Moving has been exhausting. From the hassle of taking countless trips to IKEA (which nonetheless bring the joy of 1 kuai ice cream) to not realizing that I would need even the basic of necessities in my unfurnished apartment (sure, having a closet is cool, but you know what else is cool? Having hangers in that closet), I’ve spent more nights just saying “fuck it” and deciding to meet friends for a bottle of red wine at the shop three doors down instead of picking up things like, say, a shower curtain. As a result, 19 days in, and I’ve just set up my internet last Friday, wide-eyed, as a China Telecom guy hung precariously out of my third floor window.
So how have I been surviving without internet? Painfully. Have I been having raucous late-night adventures? Well, maybe not. Have I been cocooned in my room with the heater cranked up high, reading techno-thrillers under a blanket? More likely. These weeks, I’m discovering that the Shanghai winter is cold. It’s not quite Moscow-cold, but with the paper-thin walls of most apartment buildings and a complete lack of insulation (who needs insulation when the apartments are only meant to last 30 years?), it sometimes feels like it. Nonetheless, Winter has to be my favorite season. Like your average girl, I love any occasion to wear sweaters and sweatpants, but I also love stews and that slightly-burnt smell that an apartment gets when I start baking every night.
On the other hand, Winter makes me sedentary. I’m much less likely to go out. In the short hours of daylight, I shuffle back into my apartment by seven pm, and drink cup after cup of hot jasmine tea, shivering in front of my space heater, and pulling my grandmother quilt closer over my legs, sleeping in my living room, because my bedroom heater still doesn’t quite yet work.
Setting up the internet has been more of a mental block than anything else, really. My struggle with China Telecom seems to be pretty indicative of my struggle with China. After living in an expat cocoon for nearly four months, I’ve moved out to the ‘real’ China (whatever that means), cringing as I struggle to explain myself to people who look at me like I’m an idiot, which to be fair, when speaking Mandarin, I kind of am. This Wednesday, slightly hungover and over-caffeinated, I fought the urge not to throw up after washing down four vitamins with an espresso on an empty stomach on my way to the closest China Telecom building, only to be denied by the closed doors of an office that is supposed to be open 9am-530pm every day. A trip to Hengshan and 45 minutes later (and a lot of kuai poorer because I had to pay for a year’s worth of internet in advance!), I finally set up a connection. And you know what? I’m staying in my apartment until the weather is finally warm enough to wear short shorts. With setting up internet, as with everything else in China, at every turn, I am faced with people shaking their head and saying no, but, as is always the case in China, when you prod them long enough, while waving your arms and saying “really??” in stilted Chinese, things magically work out.
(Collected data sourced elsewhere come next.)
(* ===== verification/UpdaterResources.v ===== *)
(** The resources of the recorder, [controller/recorder/updater]: for each of them the row
    that is added for an item of the cloud data ([generateDBItemToAdd]) and the columns that
    are updated ([generateUpdateInfo]), as instances of [DataGenerator].

    A [nil] result of the source is [None].  [x ←? m; k] is a call whose failure is the
    failure of the caller. *)
From stdpp Require Import base strings gmap.
From S2P Require Import Prelude Strconv CloudModel MysqlModel DiffBase RecorderCache Updater.

#[local] Open Scope Z_scope.

Notation "x ←? m ; k" := (m ≫= fun r => match r with Some x => k | None => mret None end)
  (at level 20, m at level 100, k at level 200, only parsing).

Notation "' x ←? m ; k" := (m ≫= fun r => match r with Some x => k | None => mret None end)
  (at level 20, x pattern, m at level 100, k at level 200, only parsing).

(** What the resources use of the packages [net] and [strings]: [net.ParseIP],
    [net.ParseCIDR] with the address and the mask of the network, [IP.String], where [None]
    is the nil address, and [strings.ToLower]. *)
Class GoText := {
  ParseIP : string -> option (list Z);
  ParseCIDR : string -> option (list Z * list Z);
  IP_String : option (list Z) -> string;
  ToLower : string -> string
}.

(** [recorder/common/util.go] *)
Definition CIDRToPreNetMask `{GoText} (cidr : string) : option (string * string) :=
  ' (ip, mask) ← ParseCIDR cidr;
  Some (IP_String (Some ip), IP_String (Some mask)).

Definition FormatIP `{GoText} (ip : string) : string := IP_String (ParseIP ip).

(** [strings.Contains(s, ":")] *)
Definition Contains_colon (s : string) : bool := negb (without ":" s).

(** [if old != new { updateInfo[column] = new }] *)
Definition put_if {A} `{EqDecision A} (old new : A) (column : string) (V : A -> Value)
    (info : updateInfo) : updateInfo :=
  if decide (old = new) then info else <[column := V new]> info.

Section Resources.
Context {DB : Mysql} {GT : GoText}.

(** The same for the identifier of another resource, which is stored as its key. *)
Definition put_ref (old new : string) (column : string) (get : string -> M (option Z))
    (info : updateInfo) : M (option updateInfo) :=
  if decide (old = new) then mret (Some info)
  else id ←? get new; mret (Some (<[column := VInt id]> info)).

(** * Region *)

Definition Region_generateDBItemToAdd (cloudItem : CloudModel.Region)
    : M (option MysqlModel.Region) :=
  mret (Some
  {| MysqlModel.Region_Base := mkBase 0 (CloudModel.Region_Lcuuid cloudItem);
     MysqlModel.Region_SoftDeleteBase := zero_SoftDeleteBase;
     MysqlModel.Region_Name := CloudModel.Region_Name cloudItem;
     MysqlModel.Region_CreateMethod := 0;
     MysqlModel.Region_Label := CloudModel.Region_Label cloudItem;
     MysqlModel.Region_Longitude := 0;
     MysqlModel.Region_Latitude := 0 |}).

Definition Region_generateUpdateInfo 
    (diffBase : DiffBase.Region) (cloudItem : CloudModel.Region) : M (option updateInfo) :=
  let info : updateInfo := ∅ in
  let info := put_if (DiffBase.Region_Name diffBase) (CloudModel.Region_Name cloudItem) "name"
      VString info in
  let info := put_if (DiffBase.Region_Label diffBase) (CloudModel.Region_Label cloudItem) "label"
      VString info in
  mret (if decide (info = ∅) then None else Some info).

#[global] Instance Region_updater
    : DataGenerator TRegion CloudModel.Region :=
  @mkDataGenerator _ TRegion CloudModel.Region CloudModel.Region_Lcuuid
    Region_generateDBItemToAdd Region_generateUpdateInfo (DiffBase.Region_Update).

(** * AZ *)

Definition AZ_generateDBItemToAdd (cloudItem : CloudModel.AZ)
    : M (option MysqlModel.AZ) :=
  c ← get_cache;
  mret (Some
  {| MysqlModel.AZ_Base := mkBase 0 (CloudModel.AZ_Lcuuid cloudItem);
     MysqlModel.AZ_SoftDeleteBase := zero_SoftDeleteBase;
     MysqlModel.AZ_Name := CloudModel.AZ_Name cloudItem;
     MysqlModel.AZ_CreateMethod := 0;
     MysqlModel.AZ_Label := CloudModel.AZ_Label cloudItem;
     MysqlModel.AZ_Region := CloudModel.AZ_RegionLcuuid cloudItem;
     MysqlModel.AZ_Domain := DomainLcuuid c |}).

Definition AZ_generateUpdateInfo 
    (diffBase : DiffBase.AZ) (cloudItem : CloudModel.AZ) : M (option updateInfo) :=
  let info : updateInfo := ∅ in
  let info := put_if (DiffBase.AZ_Name diffBase) (CloudModel.AZ_Name cloudItem) "name" VString info
      in
  let info := put_if (DiffBase.AZ_Label diffBase) (CloudModel.AZ_Label cloudItem) "label" VString
      info in
  let info := put_if (DiffBase.AZ_RegionLcuuid diffBase) (CloudModel.AZ_RegionLcuuid cloudItem)
      "region" VString info in
  mret (if decide (info = ∅) then None else Some info).

#[global] Instance AZ_updater
    : DataGenerator TAZ CloudModel.AZ :=
  @mkDataGenerator _ TAZ CloudModel.AZ CloudModel.AZ_Lcuuid
    AZ_generateDBItemToAdd AZ_generateUpdateInfo (DiffBase.AZ_Update).

(** * SubDomain *)

Definition SubDomain_generateDBItemToAdd (cloudItem : CloudModel.SubDomain)
    : M (option MysqlModel.SubDomain) :=
  c ← get_cache;
  mret (Some
  {| MysqlModel.SubDomain_Base := mkBase 0 (CloudModel.SubDomain_Lcuuid cloudItem);
     MysqlModel.SubDomain_OperatedTime := zero_OperatedTime;
     MysqlModel.SubDomain_SyncedAt := None;
     MysqlModel.SubDomain_Domain := DomainLcuuid c;
     MysqlModel.SubDomain_Name := CloudModel.SubDomain_Name cloudItem;
     MysqlModel.SubDomain_DisplayName := CloudModel.SubDomain_Name cloudItem;
     MysqlModel.SubDomain_CreateMethod := 0;
     MysqlModel.SubDomain_ClusterID := CloudModel.SubDomain_ClusterID cloudItem;
     MysqlModel.SubDomain_Config := CloudModel.SubDomain_Config cloudItem;
     MysqlModel.SubDomain_ErrorMsg := "";
     MysqlModel.SubDomain_Enabled := 0;
     MysqlModel.SubDomain_State := 0 |}).

Definition SubDomain_generateUpdateInfo 
    (diffBase : DiffBase.SubDomain) (cloudItem : CloudModel.SubDomain) : M (option updateInfo) :=
  mret None.

#[global] Instance SubDomain_updater
    : DataGenerator TSubDomain CloudModel.SubDomain :=
  @mkDataGenerator _ TSubDomain CloudModel.SubDomain CloudModel.SubDomain_Lcuuid
    SubDomain_generateDBItemToAdd SubDomain_generateUpdateInfo (fun _ b => b).

(** * Host *)

Definition Host_generateDBItemToAdd (cloudItem : CloudModel.Host)
    : M (option MysqlModel.Host) :=
  c ← get_cache;
  mret (Some
  {| MysqlModel.Host_Base := mkBase 0 (CloudModel.Host_Lcuuid cloudItem);
     MysqlModel.Host_SoftDeleteBase := zero_SoftDeleteBase;
     MysqlModel.Host_Type := CloudModel.Host_Type cloudItem;
     MysqlModel.Host_State := 2;
     MysqlModel.Host_Name := CloudModel.Host_Name cloudItem;
     MysqlModel.Host_Alias := "";
     MysqlModel.Host_Description := "";
     MysqlModel.Host_IP := CloudModel.Host_IP cloudItem;
     MysqlModel.Host_HType := CloudModel.Host_HType cloudItem;
     MysqlModel.Host_CreateMethod := 0;
     MysqlModel.Host_UserName := "root";
     MysqlModel.Host_UserPasswd := "metaflow";
     MysqlModel.Host_VCPUNum := CloudModel.Host_VCPUNum cloudItem;
     MysqlModel.Host_MemTotal := CloudModel.Host_MemTotal cloudItem;
     MysqlModel.Host_AZ := CloudModel.Host_AZLcuuid cloudItem;
     MysqlModel.Host_Region := CloudModel.Host_RegionLcuuid cloudItem;
     MysqlModel.Host_Domain := DomainLcuuid c;
     MysqlModel.Host_SyncedAt := zero_Time;
     MysqlModel.Host_ExtraInfo := CloudModel.Host_ExtraInfo cloudItem |}).

Definition Host_generateUpdateInfo 
    (diffBase : DiffBase.Host) (cloudItem : CloudModel.Host) : M (option updateInfo) :=
  let info : updateInfo := ∅ in
  let info := put_if (DiffBase.Host_Name diffBase) (CloudModel.Host_Name cloudItem) "name" VString
      info in
  let info := put_if (DiffBase.Host_IP diffBase) (CloudModel.Host_IP cloudItem) "ip" VString info in
  let info := put_if (DiffBase.Host_HType diffBase) (CloudModel.Host_HType cloudItem) "htype" VInt
      info in
  let info := put_if (DiffBase.Host_VCPUNum diffBase) (CloudModel.Host_VCPUNum cloudItem)
      "vcpu_num" VInt info in
  let info := put_if (DiffBase.Host_MemTotal diffBase) (CloudModel.Host_MemTotal cloudItem)
      "mem_total" VInt info in
  let info := put_if (DiffBase.Host_ExtraInfo diffBase) (CloudModel.Host_ExtraInfo cloudItem)
      "extra_info" VString info in
  let info := put_if (DiffBase.Host_RegionLcuuid diffBase) (CloudModel.Host_RegionLcuuid cloudItem)
      "region" VString info in
  let info := put_if (DiffBase.Host_AZLcuuid diffBase) (CloudModel.Host_AZLcuuid cloudItem) "az"
      VString info in
  mret (if decide (info = ∅) then None else Some info).

#[global] Instance Host_updater
    : DataGenerator THost CloudModel.Host :=
  @mkDataGenerator _ THost CloudModel.Host CloudModel.Host_Lcuuid
    Host_generateDBItemToAdd Host_generateUpdateInfo (DiffBase.Host_Update).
It’s frustrating not fluently speaking the language of the country I live in, especially during those moments when I’m faced with the fleeting ‘I live alone’ panics (which usually happen when I look down and realize it’s 4PM and I’m still not wearing pants). The key to my apartment has been occasionally sticking inside the lock and last Wedenesday, as my ayi called me to let her in (I’ve been too forgetful to get her a spare key, so in a way, this is kind of my fault), I found myself trapped in my apartment. No matter what I did, my key wouldn’t turn inside the inner lock.
I took a few deep breaths, looked back at my fridge to re-evaluate how long I could survive with the food I had in there (6-7 days depending on how long I would be okay subsisting entirely on gluten-free granola), and braced myself to text my boss to say that I would probably be late to work (like my elevator adventure, my reaction to this dire situation was.. inappropriate, at best). My neighbors, hearing the frantic scratching of the keys inside my door, ran to help me, as the youngest son sprinted down three floors to catch the spare key I threw out of the window, opening my door from the outside.
Naturally, once I was set free of the apartment, his mother proceeded to tell me off (at least I think so) and make fun of me (to my face) in front oft the ayi, who just giggled and put on a pair of slippers.
I feel like the hour I spend with my ayi every week is teaching me more Chinese than my Chinese lessons, though I don’t know quite how practical it is. This week, these phrases included (in 中文, naturally):
- “Sorry about my shower curtain falling on you last Wednesday, I called my landlord and he’s fixing it this weekend”
- “No, all that medicine on my counter is just vitamins, I swear, really” (Iron pills, because I’m anemic, and multiple kinds of Vitamin B because the women at my previous yoga studio told me it would help with bruising so easily)
- “Yes, I know, this apartment is too tall for you. It’s too tall for me too” (Everything in my new place is about 4 inches too high, I am seriously considering the possibility of dedicated house heels)
So where does this leave me? I may still not have a working shower curtain, but at least I finally have an internet connection!